Sorting Through Sixers Trade Rumors

Surprised the Sixers haven’t dipped their toes into the trade water yet? Afraid Sam Hinkie will stay put through the Feb. 20 deadline, like he did in free agency last summer?

Never fear, Philly faithful. Based on a few recent reports, things could soon start heating up in the City of Brotherly Love.

The first comes from Grantland’s Zach Lowe, who dropped a few Sixers-related nuggets on Wednesday that should pique the interest of anyone whose stomach is strong enough to still be following this team. According to Lowe, the Sixers have “amped up their feelers on Thaddeus Young in the last week, per several league sources, and other execs view it as a lock that Evan Turner will be on the block—if he isn’t already.”

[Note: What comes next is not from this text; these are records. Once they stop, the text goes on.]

(** * certbot.plugins.dns_common: common code for DNS authenticator plugins

    A shallow embedding of [certbot/plugins/dns_common.py] and the
    properties its specification states about it.

    Layout: Python primitives used by the module ([str.split], [str.join],
    [dict], truthiness), the utility functions, the credentials file
    wrapper, the [DNSAuthenticator] base class, and then the theorems. *)

From Stdlib Require Import ZArith Ascii.
From stdpp Require Import base option list strings gmap.

Local Open Scope Z_scope.

(** ** Python primitives *)

Module Py.

(** [s.split(sep)] for a one-character separator: the pieces between
    successive separators, empty pieces included; always non-empty. *)
Fixpoint split (sep : ascii) (s : string) : list string :=
  match s with
  | EmptyString => [EmptyString]
  | String c s' =>
      if Ascii.eqb c sep then EmptyString :: split sep s'
      else match split sep s' with
           | [] => [String c EmptyString]
           | f :: fs => String c f :: fs
           end
  end.

(** [sep.join(l)]. *)
Fixpoint join (sep : string) (l : list string) : string :=
  match l with
  | [] => EmptyString
  | x :: xs =>
      match xs with
      | [] => x
      | _ :: _ => x +:+ sep +:+ join sep xs
      end
  end.

(** [s.count(c)] for a one-character [c]. *)
Fixpoint count (c : ascii) (s : string) : nat :=
  match s with
  | EmptyString => 0%nat
  | String a s' => ((if Ascii.eqb a c then 1 else 0) + count c s')%nat
  end.

(** [d.endswith(s)], as a proposition. *)
Definition endswith (d s : string) : Prop := ∃ pre, d = pre +:+ s.

(** [x in d] for strings: [x] occurs in [d] as a substring. *)
Definition contains (d x : string) : Prop := ∃ pre post, d = pre +:+ x +:+ post.

End Py.

(** ** Exceptions, results and the state-and-error monad *)

(** The exceptions the module raises itself ([errors.PluginError]) and the
    ones its callees raise through it. *)
Inductive exn :=
  | PluginError (msg : string)
  | ValueError (msg : string)
  | TypeError
  | KeyError (key : string)
  | OSError (path : string)
  | ConfigObjError (path : string).

Inductive result (A : Type) :=
  | Ok (a : A)
  | Raise (e : exn).
Arguments Ok {A} a.
Arguments Raise {A} e.

Definition is_ok {A} (r : result A) : bool :=
  match r with Ok _ => true | Raise _ => false end.

(** A computation on a mutable state [S] that returns or raises.  The
    state a raising computation leaves behind is kept: Python does not
    roll back mutations when an exception propagates. *)
Definition M (S A : Type) : Type := S → result A * S.

#[global] Instance M_ret {S} : MRet (M S) := λ A a s, (Ok a, s).
#[global] Instance M_bind {S} : MBind (M S) := λ A B f m s,
  match m s with
  | (Ok a, s') => f a s'
  | (Raise e, s') => (Raise e, s')
  end.

Definition raise {S A} (e : exn) : M S A := λ s, (Raise e, s).
Definition gets {S A} (f : S → A) : M S A := λ s, (Ok (f s), s).
Definition modify {S} (f : S → S) : M S unit := λ s, (Ok tt, f s).
Definition lift_result {S A} (r : result A) : M S A := λ s, (r, s).

(** ** Python values, truthiness and dictionaries *)

(** The values a configuration attribute holds. *)
Inductive value :=
  | VNone
  | VStr (s : string)
  | VInt (n : Z).

(** [bool(v)]. *)
Definition truthy (v : value) : bool :=
  match v with
  | VNone => false
  | VStr s => negb (String.eqb s EmptyString)
  | VInt n => negb (n =? 0)
  end.

(** [bool(o)] for the result of [dict.get]: [None] and [''] are false. *)
Definition truthy_get (o : option string) : bool :=
  match o with
  | None => false
  | Some s => negb (String.eqb s EmptyString)
  end.

(** A [dict] with string keys and values, in iteration order. *)
Definition dict : Type := list (string * string).

Definition dict_keys (d : dict) : list string := d.*1.

(** [d[k]]; [None] stands for [KeyError]. *)
Fixpoint dict_getitem (d : dict) (k : string) : option string :=
  match d with
  | [] => None
  | (k', v) :: d' => if String.eqb k' k then Some v else dict_getitem d' k
  end.

(** [bool(d)] for an optional dict argument: [None] and [{}] are false. *)
Definition truthy_dict (d : option dict) : bool :=
  match d with
  | None | Some [] => false
  | Some (_ :: _) => true
  end.

Definition dquote : string := String (ascii_of_nat 34) EmptyString.
Definition newline : string := String (ascii_of_nat 10) EmptyString.

(** ** The environment a plugin runs in *)

(** What the operating system and [configobj] answer for a path:
    [os.stat] (follows symbolic links, [None] when it fails), [os.lstat]
    (does not follow them), and the parsed key/value content. *)
Record FileSystem := {
  os_stat : string → option Z;
  os_lstat : string → option Z;
  configobj_parse : string → option (gmap string string)
}.

(** Status codes of the display utility. *)
Inductive status := OK | CANCEL | HELP | ESC.

Definition status_eqb (a b : status) : bool :=
  match a, b with
  | OK, OK | CANCEL, CANCEL | HELP, HELP | ESC, ESC => true
  | _, _ => false
  end.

Lowe wasn’t the only ESPN’er to wax philosophical on the Sixers’ trade prospects this week. In a SportsNation chat on Wednesday, NBA draft expert Chad Ford explained why Hinkie hasn’t already pulled the trigger on a trade for Young, Turner or Spencer Hawes:

“Unfortunately for the Sixers, most teams don’t make their best offers in January. Usually those don’t come until the week of the trade deadline. So while there is clearly an incentive to trade now to lose more games, if Hinkie waits, he probably gets more value in a month than he does now. Besides, the Sixers still have the third best shot of winning the lottery with those guys. It’s not like they are playing themselves out of a contention for a Top 3 pick.”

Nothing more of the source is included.